A most unlikely Christmas angel, Mrs. Dowdel, irascible and short-tempered, proudly proclaiming that she's not a church woman and she doesn't neighbor, nevertheless takes the forlorn family's fortunes into her own large and capable hands. No one knows the ins and outs of the town better than she does, and as the summer turns into autumn, Mrs. Dowdel works her own kind of miracle on every member of the family. Oh, it takes the Halloween appearance of a fake Kickapoo Princess' ghost, the comeuppance of Roscoe Burdick and his accomplices which halts his draft-dodging ways and ends with a shotgun wedding to scheming high school queen Vaynetta Blalock, saving Phyllis from his scruffy attentions and getting at least one Burdick out of town. By book's end, Bob's mother has a proper Methodist Christmas choir to lead, his dad has an overflowing sanctuary and new windows, courtesy of Mrs. Dowdel's jam sales at the triumphant funeral of the Kickapoo Princess led by Rev. Barnhart. And Bob Barnhart, having successfully steered their old car, "The Pickle," on a wild ride into the woods for Mrs. Dowdel's free Christmas tree, feels himself well on the way to manhood.

Richard Peck's newest, A Season of Gifts (Dial, 2009), brings back the memorable Grandma Dowdel of his Newbery books, A Long Way From Chicago (Puffin Modern Classics) and A Year Down Yonder, still feisty and masterful twenty years later, as she finds young people who need her to take their lives by the horns as she did for her grandchildren Joey and Mary Alice a generation earlier.
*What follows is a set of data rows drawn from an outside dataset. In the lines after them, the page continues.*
(* ===== verification/TheiaBridge.v ===== *)
(** * The bridge of the studio's backend ([audesys-theia-bridge/src/lib.rs])

    The functions the studio calls: the compilers, the one-shot calls of a
    controller, the life of a controller process and the simulation.  JSON and
    bincode are parameters, as are the texts of the Structured Text compiler's
    errors (derived code).  Calls of the operating system are arguments: what
    connecting, writing, spawning and the clock return. *)
From stdpp Require Import pretty.
From S2P Require Import Prelude Float HalTypes HalValue HalIr FunctionBlocks Vm Executor Text Qos Transport Middleware.
From S2P Require Import Signals Lifecycle Engine CommonTypes IpcWire IpcServer RuntimeClient IpcFacts Simulation.
From S2P Require IlSyntax IlCodegen IlFacts LdCompiler Fbd Sfc GcodeCompiler StCodegen.
Local Open Scope Z_scope.

(** What a function leaves outside the process. *)
Inductive BridgeEffect := KillChild (pid : Z) | RemoveFile (path : string).
(** The JSON objects the bridge builds itself, as the values they hold. *)
Inductive BridgeReply :=
  | RStarted (pid : Z) (socket : string) | RStopped
  | RHealth (alive : bool) (pid : option Z) (uptime_sec : Z)
  | RCreated (cycle_ms : Z) | RDestroyed
  | RSignals (l : list (string * HalValue)).

Class BridgeJson := {
  program_json : HalProgram → result string string;
  program_of_json : string → result HalProgram string;
  bincode_serialize : HalProgram → result (list Z) string;
  value_json : HalValue → result string string;
  signals_json : list (string * HalValue) → result string string;
  compile_error_text : StCodegen.CompileError → string }.

(** [.map_err(|e| format!("{what}: {e}"))] *)
Definition prefix_error {A} (what : string) (r : result A string) : result A string :=
  match r with Ok a => Ok a | Err e => Err (what +:+ ": " +:+ e) end.

(** ** Helpers *)
Section helpers.
Context {BJ : BridgeJson}.

Definition to_json (p : HalProgram) : result string string := prefix_error "serialize" (program_json p).
Definition json_to_bincode (json : string) : result (list Z) string :=
  let? p := prefix_error "deserialize" (program_of_json json) in
  prefix_error "bincode" (bincode_serialize p).

Definition parse_role (s : string) : result Role string :=
  let l := to_lowercase s in
  if String.eqb l "operator" then Ok Operator
  else if String.eqb l "engineer" then Ok Engineer
  else if String.eqb l "supervisor" then Ok Supervisor
  else if String.eqb l "auditor" then Ok Auditor
  else if String.eqb l "hmi" then Ok Hmi
  else if String.eqb l "system" then Ok CommonTypes.System
  else Err ("unknown role: " +:+ l).

Definition stub (name : string) : result string string :=
  Err ("not implemented: " +:+ name +:+ " is a stub for a future phase").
As Richard Peck shows us in those hilarious and heartwarming books, he excels at stories of the American heartland, set geographically as they are in the Midwest, but also set emotionally squarely in the heart, the place where children--and their elders--really live. As the critic at Kirkus Reviews puts it, "Pitch-perfect prose, laced with humor and poignancy, strong characterization and a clear development of the theme of the gifts one person can offer make this one of Peck's best novels yet-and that's saying something."